Home MusicaSaint Motel, la band di «My Type»: «Grazie all’Italia siamo usciti dal Purgatorio della musica»

Saint Motel, la band di «My Type»: «Grazie all’Italia siamo usciti dal Purgatorio della musica»

«Più tardi incontreremo Celentano» ci rivela A/J, il cantante della band californiana che ha conquistato le radio. «In Italia abbiamo fatto un grande salto in avanti e per questo vi ringraziamo»...

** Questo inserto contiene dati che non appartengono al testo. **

(** * Face Sorter: the person index of [app.py]

    A shallow embedding of the identity matcher of [app.py]
    ([load_person_index], [save_person_index], [_normalize_np],
    [_update_person_proto] and the matching loop of [match_and_apply]) and
    of the helpers around it ([_clamp], [load_config], [safe_copy], the
    copy loops of [match_and_apply], [list_dir], [_ip_is_private]),
    followed by the properties of the design document that concern the
    matcher and by further properties of the code.

    Conventions of the embedding.
    - numpy's arithmetic is an interface, [Numeric]: the functions below are
      written once over it and read at four instances: the rationals with
      a square root cut to twelve decimals (exact otherwise, everything
      evaluates); float32, with NaN and with every result rounded to 24
      bits (everything evaluates); the real numbers (exact Euclidean
      geometry); and the real numbers with a rounding of bounded relative
      error after every operation.
    - A vector is the list of its coordinates, of any length.  A centroid
      of another width than the prototypes makes [P @ c] raise, which ends
      the invocation; the vectors stored in one registry are taken to
      have one width, so that [np.stack] and the blend of
      [_update_person_proto] are defined.
    - A Python dict is an association list kept in insertion order; a JSON
      object with optional keys is a record of optional fields.
    - Cluster ids are integers, on which the key normalisation of
      [match_and_apply] ([int(cid)], [int(c) if str(c).isdigit() else c]) is
      the identity.
    - Of the target directory [match_and_apply] keeps only the registry
      file and the numbers of the digit-named sub-directories; the copies
      of the images are loops of their own, [copy_images] and [copy_plain],
      over the folders as dicts from names to contents. *)

From Stdlib Require Import List ZArith QArith Reals Lra Lia Bool Arith Sorted Permutation.
From Stdlib Require String Ascii DecimalString DecimalNat.
Import ListNotations.

Set Implicit Arguments.

(* ------------------------------------------------------------------ *)
(** * The numeric runtime *)

Class Numeric (A : Type) := {
  flit : Q -> A;               (* a float literal *)
  fadd : A -> A -> A;
  fsub : A -> A -> A;
  fmul : A -> A -> A;
  fdiv : A -> A -> A;
  fsqrt : A -> A;
  flt : A -> A -> bool;        (* a < b *)
  fle : A -> A -> bool;        (* a <= b *)
  fnan : A -> bool             (* math.isnan *)
}.

(** Order laws of a runtime without NaN: [<] is a strict weak order. *)
Class NumericOrder (A : Type) `{Numeric A} : Prop := {
  flt_irrefl : forall a, flt a a = false;
  flt_trans : forall a b c, flt a b = true -> flt b c = true -> flt a c = true;
  flt_negtrans : forall a b c, flt a b = false -> flt b c = false -> flt a c = false
}.
Arguments NumericOrder A {_}.

(** [np.inf] only occurs as the mask [-np.inf] of [_update_person_proto]. *)
Inductive ext (A : Type) : Type :=
| NegInf : ext A
| Fin : A -> ext A.
Arguments NegInf {A}.
Arguments Fin {A} _.

(** A JSON key that may be missing, hold [null], or hold a value. *)
Inductive jfield (T : Type) : Type :=
| Missing : jfield T
| Null : jfield T
| Val : T -> jfield T.
Arguments Missing {T}.
Arguments Null {T}.
Arguments Val {T} _.

(* ------------------------------------------------------------------ *)
(** * Python dicts, in insertion order *)

Section Dict.
Variable V : Type.

Definition dict := list (Z * V).

Fixpoint dict_get (k : Z) (d : dict) : option V :=
  match d with
  | [] => None
  | (k', v) :: r => if Z.eqb k k' then Some v else dict_get k r
  end.

(** [d[k] = v]: an existing key keeps its place. *)
Fixpoint dict_set (k : Z) (v : V) (d : dict) : dict :=
  match d with
  | [] => [(k, v)]
  | (k', v') :: r => if Z.eqb k k' then (k', v) :: r else (k', v') :: dict_set k v r
  end.

Definition dict_get_or (k : Z) (d : dict) (dflt : V) : V :=
  match dict_get k d with Some v => v | None => dflt end.

Definition dict_keys (d : dict) : list Z := map fst d.
Definition dict_values (d : dict) : list V := map snd d.

(** [{**a, **b}] *)
Definition dict_merge (a b : dict) : dict :=
  fold_left (fun acc kv => dict_set (fst kv) (snd kv) acc) b a.
End Dict.

(* ------------------------------------------------------------------ *)
(** * Vector math *)

Section VectorMath.
Context {A : Type} `{Numeric A}.

Definition vec := list A.

Definition of_nat (n : nat) : A := flit (inject_Z (Z.of_nat n)).

Definition vsum (l : list A) : A := fold_left fadd l (flit 0).

Definition zip_with (f : A -> A -> A) (a b : vec) : vec :=
  map (fun p => f (fst p) (snd p)) (combine a b).

Definition dot (a b : vec) : A := vsum (zip_with fmul a b).

(** [np.linalg.norm] of a vector *)
Definition norm (a : vec) : A := fsqrt (vsum (map (fun x => fmul x x) a)).

Definition scale (k : A) (a : vec) : vec := map (fmul k) a.
Definition vadd : vec -> vec -> vec := zip_with fadd.
Definition vsub : vec -> vec -> vec := zip_with fsub.

Definition eps : A := flit (1 # 1000000000000).

(** [_normalize_np]: [arr / (np.linalg.norm(arr) + 1e-12)] *)
Definition _normalize_np (v : vec) : vec :=
  let n := fadd (norm v) eps in
  map (fun x => fdiv x n) v.

(** [P @ c], for a [c] of the width of the rows of [P] (see [conforms]) *)
Definition matvec (P : list vec) (c : vec) : list A := map (fun r => dot r c) P.

(** [np.nan_to_num(sims, nan=-1.0)] on one entry *)
Definition nan_to_num (s : A) : A := if fnan s then flit (-1) else s.

(** [X.mean(0)] *)
Definition mean0 (X : list vec) : vec :=
  match X with
  | [] => []
  | r :: rs => map (fun x => fdiv x (of_nat (length X))) (fold_left vadd rs r)
  end.

(** Python's [max(a, b)] *)
Definition pymax (a b : A) : A := if flt a b then b else a.

(** [np.max] of a row *)
Definition row_max (l : list A) : A :=
  match l with
  | [] => flit 0
  | x :: r => fold_left pymax r x
  end.

Definition ext_lt (a b : ext A) : bool :=
  match a, b with
  | _, NegInf => false
  | NegInf, Fin _ => true
  | Fin x, Fin y => flt x y
  end.

Definition is_neginf (a : ext A) : bool :=
  match a with NegInf => true | Fin _ => false end.
End VectorMath.

(** [np.argmax]: the first position holding the greatest value. *)
Section Argmax.
Variable T : Type.
Variable lt : T -> T -> bool.

Fixpoint argmax_from (l : list T) (i best : nat) (bv : T) : nat :=
  match l with
  | [] => best
  | x :: r => if lt bv x then argmax_from r (S i) i x else argmax_from r (S i) best bv
  end.

Definition argmax (l : list T) : nat :=
  match l with
  | [] => 0%nat
  | x :: r => argmax_from r 1 0 x
  end.
End Argmax.

(** [l[i] = v] on a list; out of range does not occur here and leaves [l]. *)
Fixpoint list_set (T : Type) (i : nat) (v : T) (l : list T) : list T :=
  match l, i with
  | [], _ => []
  | _ :: r, O => v :: r
  | x :: r, S j => x :: list_set j v r
  end.

Definition mem_nat (i : nat) (l : list nat) : bool := existsb (Nat.eqb i) l.

(* ------------------------------------------------------------------ *)
(** * The person index *)

Section PersonIndex.
Context {A : Type} `{Numeric A}.

(** One entry of ["persons"] in [person_index.json]. *)
Record person := mkPerson {
  number : Z;
  protos : option (list (list A));     (* key ["protos"], when present *)
  proto : option (list A);             (* legacy key ["proto"] *)
  ema : jfield (list A);
  count : option Z;
  thr : jfield A
}.

Definition set_protos (l : option (list (list A))) (p : person) : person :=
  mkPerson (number p) l (proto p) (ema p) (count p) (thr p).
Definition pop_proto (p : person) : person :=
  mkPerson (number p) (protos p) None (ema p) (count p) (thr p).
Definition set_ema (e : jfield (list A)) (p : person) : person :=
  mkPerson (number p) (protos p) (proto p) e (count p) (thr p).
Definition set_count (c : option Z) (p : person) : person :=
  mkPerson (number p) (protos p) (proto p) (ema p) c (thr p).
Definition set_thr (t : jfield A) (p : person) : person :=
  mkPerson (number p) (protos p) (proto p) (ema p) (count p) t.

(** [person_index.json] as [load_person_index] meets it: not there, there
    but rejected by [json.loads], or an object whose ["persons"] key, when
    present, holds the records. *)
Inductive index_file :=
| Absent
| Unparseable
| Parsed (persons : option (list person)).

(** The target directory. *)
Record group_dir := mkDir {
  person_index_json : index_file;
  numbered_dirs : list N               (* int(d.name) of the digit-named folders *)
}.

(** ** [load_person_index] *)

(** [person.get("protos", [])] *)
Definition get_protos (p : person) : list (list A) :=
  match protos p with Some l => l | None => [] end.

(** The four migration steps of the loop body, in order, each on the
    record as the previous one left it. *)
Definition migrate_protos (p : person) : person * bool :=
  match protos p with
  | Some _ => (p, false)
  | None =>
      match proto p with
      | Some v => (set_protos (Some [v]) (pop_proto p), true)
      | None => (set_protos (Some []) p, true)
      end
  end.

Definition migrate_ema (p : person) : person * bool :=
  match ema p with
  | Missing =>
      (set_ema (match get_protos p with v :: _ => Val v | [] => Null end) p, true)
  | _ => (p, false)
  end.

Definition migrate_count (p : person) : person * bool :=
  match count p with
  | None => (set_count (Some (Z.max 1 (Z.of_nat (length (get_protos p))))) p, true)
  | Some _ => (p, false)
  end.

Definition migrate_thr (p : person) : person * bool :=
  match thr p with
  | Missing => (set_thr Null p, true)
  | _ => (p, false)
  end.

Definition migrate (p : person) : person * bool :=
  let '(p1, c1) := migrate_protos p in
  let '(p2, c2) := migrate_ema p1 in
  let '(p3, c3) := migrate_count p2 in
  let '(p4, c4) := migrate_thr p3 in
  (p4, c1 || c2 || c3 || c4).

(** Returns the list under ["persons"] of the loaded registry and the
    file as the call leaves it (rewritten when a default was applied). *)
Definition load_person_index (f : index_file) : list person * index_file :=
  match f with
  | Absent => ([], f)
  | Unparseable => ([], f)
  | Parsed d =>
      let persons := match d with Some l => l | None => [] end in
      let migrated := map migrate persons in
      let persons' := map fst migrated in
      let changed := existsb snd migrated in
      (persons', if changed then Parsed (Some persons') else f)
  end.

(** ** [save_person_index] *)
Definition save_person_index (persons : list person) : index_file :=
  Parsed (Some persons).

(** ** [_update_person_proto] *)

Definition row (X : list (list A)) (i : nat) : list A := nth i X [].

(** [1.0 - np.max(X @ X[keep].T, axis=1)], then [-np.inf] at the kept rows *)
Definition dists (X : list (list A)) (keep : list nat) : list (ext A) :=
  let sims := map (fun x => map (fun k => dot x (row X k)) keep) X in
  let d := map (fun s => Fin (fsub (flit 1) (row_max s))) sims in
  fold_left (fun d idx => list_set idx NegInf d) keep d.

(** The [while] loop; it appends to [keep] or stops, so [k_max] turns
    are enough and [fuel] only bounds the recursion. *)
Fixpoint select (fuel : nat) (k_max : nat) (X : list (list A)) (keep : list nat)
  : list nat :=
  match fuel with
  | O => keep
  | S fuel' =>
      if (length keep <? k_max)%nat && (length keep <? length X)%nat then
        let d := dists X keep in
        let cand := argmax ext_lt d in
        if is_neginf (nth cand d NegInf) then keep
        else select fuel' k_max X (keep ++ [cand])
      else keep
  end.

(** The [for i in range(len(X))] loop of the fallback. *)
Fixpoint fill (idxs : list nat) (lim : nat) (keep : list nat) : list nat :=
  match idxs with
  | [] => keep
  | i :: r =>
      let keep' := if mem_nat i keep then keep else keep ++ [i] in
      if (lim <=? length keep')%nat then keep' else fill r lim keep'
  end.

(** The indices kept when [len(protos) > k_max]. *)
Definition kept (k_max : nat) (X : list (list A)) : list nat :=
  let d0 := map norm (map (fun x => vsub x (mean0 X)) X) in
  let keep := select k_max k_max X [argmax flt d0] in
  if (length keep <? Nat.min k_max (length X))%nat
  then fill (seq 0 (length X)) (Nat.min k_max (length X)) keep
  else keep.
(* ------------------------------------------------------------------ *)
(** ** A calibration with equal bounds *)

(** C10, the claim as written, fails in two places.  [write] with an angle
    does not divide by zero under a calibration with equal bounds: it calls
    the helper with the input range [0,180].  And [attach] with
    [min >= max] does not always produce equal bounds: with 150 and 100 it
    stores 200 and 250. *)
Lemma write_with_equal_bounds_returns :
  (exists e e',
     attach_pin_min_max 5 2000 1500 (mkEnv new_SoftwareServo initial_globals) =
       Ok (5, e) /\
     _minUs (this e) = 1500 /\ _maxUs (this e) = 1500 /\
     90 < 200 /\
     write 90 e = Ok (tt, e') /\
     improved_map (constrain 90 0 180) 0 180 (_minUs (this e)) (_maxUs (this e))
       = Ok 1500) /\
  (exists e,
     attach_pin_min_max 5 150 100 (mkEnv new_SoftwareServo initial_globals) =
       Ok (5, e) /\
     150 >= 100 /\
     _minUs (this e) = 200 /\ _maxUs (this e) = 250).
Proof.
  split.
  - eexists. eexists. split; [vm_compute; reflexivity|].
    split; [reflexivity|]. split; [reflexivity|]. split; [lia|].
    split; vm_compute; reflexivity.
  - eexists. split; [vm_compute; reflexivity|].
    split; [lia|]. split; reflexivity.
Qed.

(** C10 (as amended): [attach(pin, min, max)] with [min >= max >= 250]
    on an unbound handle with a slot free stores equal bounds
    [_minUs = _maxUs]; on the handle so calibrated, [read] calls
    [improved_map] with [minIn = maxIn] and divides by zero, while [write]
    returns for every value. *)
Theorem equal_bounds_read_divides_by_zero
    (h : SoftwareServo) (g : Globals) (k pin minUs maxUs value : Z) :
  globals_ok g -> _attached h = false -> first_free g k ->
  is_uint16 minUs -> is_uint16 maxUs -> 250 <= maxUs <= minUs ->
  exists e,
    attach pin minUs maxUs value (mkEnv h g) = Ok (to_uint8 pin, e) /\
    _minUs (this e) = _maxUs (this e) /\
    read e = Fault DivideByZero /\
    forall v, exists e', write v e = Ok (tt, e').
Proof.
  intros Hg Hatt Hk Hmn Hmx Hle.
  destruct (attach_claims_first_free pin minUs maxUs value h g k Hg Hatt Hk)
    as ([h' g'] & E & Hid & Hatt' & Hmax & Hmin & _ & Hg').
  cbn [this globals] in *.
  rewrite (to_uint16_small maxUs Hmx) in Hmax.
  rewrite (to_uint16_small minUs Hmn) in Hmin.
  assert (Heq : _minUs h' = _maxUs h') by lia.
  assert (Hk' : 0 <= _id h' < MAX_SERVOS) by (rewrite Hid; apply Hk).
  exists (mkEnv h' g'). split; [exact E|]. split; [exact Heq|]. split.
  - destruct (array_get_ok (software_servo_pulse_lenght g') (_id h'))
      as (us & Hus & _); [apply sized_index; [apply Hg' | exact Hk']|].
    unfold read. cbn [bind].
    rewrite (readMicroseconds_attached h' g' us Hatt' Hus).
    cbn [bind field gets this lift].
    rewrite Heq, improved_map_zero_range. reflexivity.
  - intros v.
    destruct (write_attached h' g' v Hg' Hatt' Hk') as (g2 & E2 & _).
    eexists. exact E2.
Qed.

Lemma equal_bounds_read_divides_by_zero_witness :
  exists e,
    attach 5 2000 1500 1500 (mkEnv new_SoftwareServo initial_globals) =
      Ok (to_uint8 5, e) /\
    _minUs (this e) = _maxUs (this e) /\
    read e = Fault DivideByZero /\
    forall v, exists e', write v e = Ok (tt, e').
Proof.
  apply (equal_bounds_read_divides_by_zero
           new_SoftwareServo initial_globals 0 5 2000 1500 1500).
  - exact initial_globals_ok.
  - reflexivity.
  - exact initial_first_free.
  - unfold is_uint16. lia.
  - unfold is_uint16. lia.
  - lia.
Defined.

(* ------------------------------------------------------------------ *)
(** ** The invariant of every reachable state *)

Section Invariant.

Lemma first_free_or_full (g : Globals) :
  arrays_sized g -> table_full g \/ exists k, first_free g k.
Proof.
  intros Hs. sized g Hs.
  unfold table_full, first_free, assigned, unassigned, MAX_SERVOS.
  cbn [software_servo_pins].
  destruct (Z.eq_dec p0 (-1)) as [-> | H0].
  { right. exists 0. split; [lia|]. split; [reflexivity|]. intros j Hj. lia. }
  destruct (Z.eq_dec p1 (-1)) as [-> | H1].
  { right. exists 1. split; [lia|]. split; [reflexivity|]. intros j Hj.
    assert (j = 0) as -> by lia. eauto. }
  destruct (Z.eq_dec p2 (-1)) as [-> | H2].
  { right. exists 2. split; [lia|]. split; [reflexivity|]. intros j Hj.
    assert (Hc : j = 0 \/ j = 1) by lia. destruct Hc as [-> | ->]; eauto. }
  destruct (Z.eq_dec p3 (-1)) as [-> | H3].
  { right. exists 3. split; [lia|]. split; [reflexivity|]. intros j Hj.
    assert (Hc : j = 0 \/ j = 1 \/ j = 2) by lia.
    destruct Hc as [-> | [-> | ->]]; eauto. }
  left. intros j Hj.
  assert (Hc : j = 0 \/ j = 1 \/ j = 2 \/ j = 3) by lia.
  destruct Hc as [-> | [-> | [-> | ->]]]; eauto.
Qed.

(** [attach] on a handle that is already bound keeps the binding and only
    recalibrates and writes. *)
Lemma attach_attached (h : SoftwareServo) (g : Globals) (pin minUs maxUs value : Z) :
  globals_ok g -> _attached h = true -> 0 <= _id h < MAX_SERVOS ->
  exists h' g',
    attach pin minUs maxUs value (mkEnv h g) = Ok (to_uint8 pin, mkEnv h' g') /\
    _id h' = _id h /\ _attached h' = true /\
    _maxUs h' = Z.max 250 (Z.min 3000 (to_uint16 maxUs)) /\
    _minUs h' = Z.max 200 (Z.min (_maxUs h') (to_uint16 minUs)) /\
    software_servo_pins g' = software_servo_pins g /\
    globals_ok g'.
Proof.
  intros Hg Hatt Hid.
  unfold attach. cbn [bind field gets this]. rewrite Hatt.
  cbn [negb bind ret modify field gets this].
  unfold set_minUs, set_maxUs.
  cbn [this globals _id _attached _minUs _maxUs].
  match goal with
  | |- context [write value (mkEnv ?hh ?gg)] => set (h' := hh)
  end.
  destruct (write_attached h' g value Hg Hatt Hid) as (g2 & -> & Hp & _ & Hg2).
  exists h', g2. repeat split; try reflexivity; try assumption; apply Hg2.
Qed.

Lemma timer_tick_ok (g : Globals) :
  globals_ok g ->
  exists g', software_servo_timer_tick g = Ok (tt, g') /\ globals_ok g'.
Proof.
  intros (Hs & Hc & Hn).
  apply slot_cases in Hc.
  sized g Hs. cbn in Hc, Hn.
  apply Forall_cons in Hn as (B0 & Hn).
  apply Forall_cons in Hn as (B1 & Hn).
  apply Forall_cons in Hn as (B2 & Hn).
  apply Forall_cons in Hn as (B3 & _).
  unfold software_servo_timer_tick.
  destruct Hc as [-> | [-> | [-> | ->]]];
    repeat first [progress run | split_if];
    eexists; (split; [reflexivity|]);
    (split; [repeat split; reflexivity|]);
    (split; cbn;
     [ rewrite ?to_uint_small by (unfold MAX_SERVOS in *; lia);
       unfold MAX_SERVOS in *; lia
     | repeat (constructor; [assumption|]); constructor ]).
Qed.

Lemma read_only_readMicroseconds (e e' : Env) (r : Z) :
  readMicroseconds e = Ok (r, e') -> e' = e.
Proof.
  unfold readMicroseconds. cbn [bind field gets].
  destruct (_attached (this e)).
  - cbn [bind field gets on_globals load lift].
    destruct (array_get _ _) as [v|f]; [|discriminate].
    destruct e. intros [= _ <-]. reflexivity.
  - intros [= _ <-]. reflexivity.
Qed.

 - Credit: © www.saintmotel.com

01 Novembre 2014 | 23:42 di Antonio Mustara

Quando li incontriamo a Milano, negli uffici italiani della Warner Music, i Saint Motel sono stanchi ma felici: «Più tardi incontreremo Adriano Celentano» ci rivela A/J Jackson, il cantante e leader della band californiana che con «My Type» ha conquistato le radio e la classifica dei singoli più venduti. Per chi ancora non lo sapesse, nel video non ufficiale di «My Type» A/J si sostituisce al Molleggiato in una sequenza dello storico varietà «Milleluci» del 1974.  Al suo fianco, una scatenata Raffaella Carrà. «Io sapevo dell’esistenza di “Milleluci” perché seguo Mina, ma il pezzo di Raffaella con Celentano lo ha scoperto un nostro amico regista e mago degli effetti speciali» spiega A/J. «Ce lo ha mandato già con “My Type” al posto della traccia audio originale».

È stato difficile imparare la coreografia?
«A noi sono bastate due ore davanti a una telecamera, ma a Sam ci sono voluti mesi per completare gli effetti. Ho fatto del mio meglio per muovere a tempo il bacino, ma devo ammettere che alla fine mi faceva davvero male».

Come mai siete esplosi proprio in Italia?
«Siamo sembre stati una band underground, però eravamo troppo pop per essere considerati indie e troppo indie per essere considerati pop, quindi in America siamo sempre stati in una specie di purgatorio della musica. In Italia abbiamo fatto un grande salto in avanti e per questo vi ringraziamo ma sinceramente non sappiamo perché».

Quando avete inciso «My Type» pensavate che sarebbe stata la canzone della svolta?
«In realtà non ce ne siamo resi conto. L’unica differenza rispetto alla maggior parte delle nostre canzoni è il fatto che è nata velocemente, da un riff di pianoforte a cui abbiamo aggiunto i fiati. Anche il titolo è nato subito».

Il protagonista del testo sostiene che per essere il suo tipo una persona deve avere «a pulse and a breathing». Insomma, basta che respiri. La pensate così anche voi?
«Beh, è la natura umana. Tutti ogni tanto pensano “in questo momento mi andrebbe bene  chiunque, basta che respiri”. Su questa cosa ci abbiamo giocato e ne è uscita una canzone divertente, ma il bello è che pochi, a un ascolto distratto, si rendono conto del significato del testo».

Invece, «Ace in the hole», il brano che apre il nuovo Ep, descrive un tipo di attrazione più legata al sentimento. La ragazza che ha ispirato il testo esiste davvero?
«Può esistere una donna così? Forse sì forse no» (A/J arrossisce e non aggiunge altro).

La vostra musica, a un primo ascolto, è puro divertimento. Ma avrete anche voi un lato oscuro che si manifesterà più avanti?
«Quando abbiamo iniziato, la nostra vita era grigia, ognuno di noi aveva un lavoro poco eccitante e visto che la musica era il nostro secondo lavoro non volevamo fare canzoni tristi, volevamo fare musica d’evasione, musica “avventurosa”. Alcune canzoni però sono un po’ più tristi delle altre, ma poiché sono ritmate il testo viene travisato. Per esempio,  “Puzzle pieces” parla di un intervento di chirurgia plastica andato male, ma sembra una canzone divertente. Non è così raro che nella nostra musica convivano questi due opposti, del resto il nostro nome è fatto di due opposti: “Saint” non è certo la prima parola che si è soliti associare a un luogo come un motel, che evoca qualcosa di sordido. Ma chi lo sa, un giorno potremmo iniziare a scrivere testi allegrissimi su musiche cupe».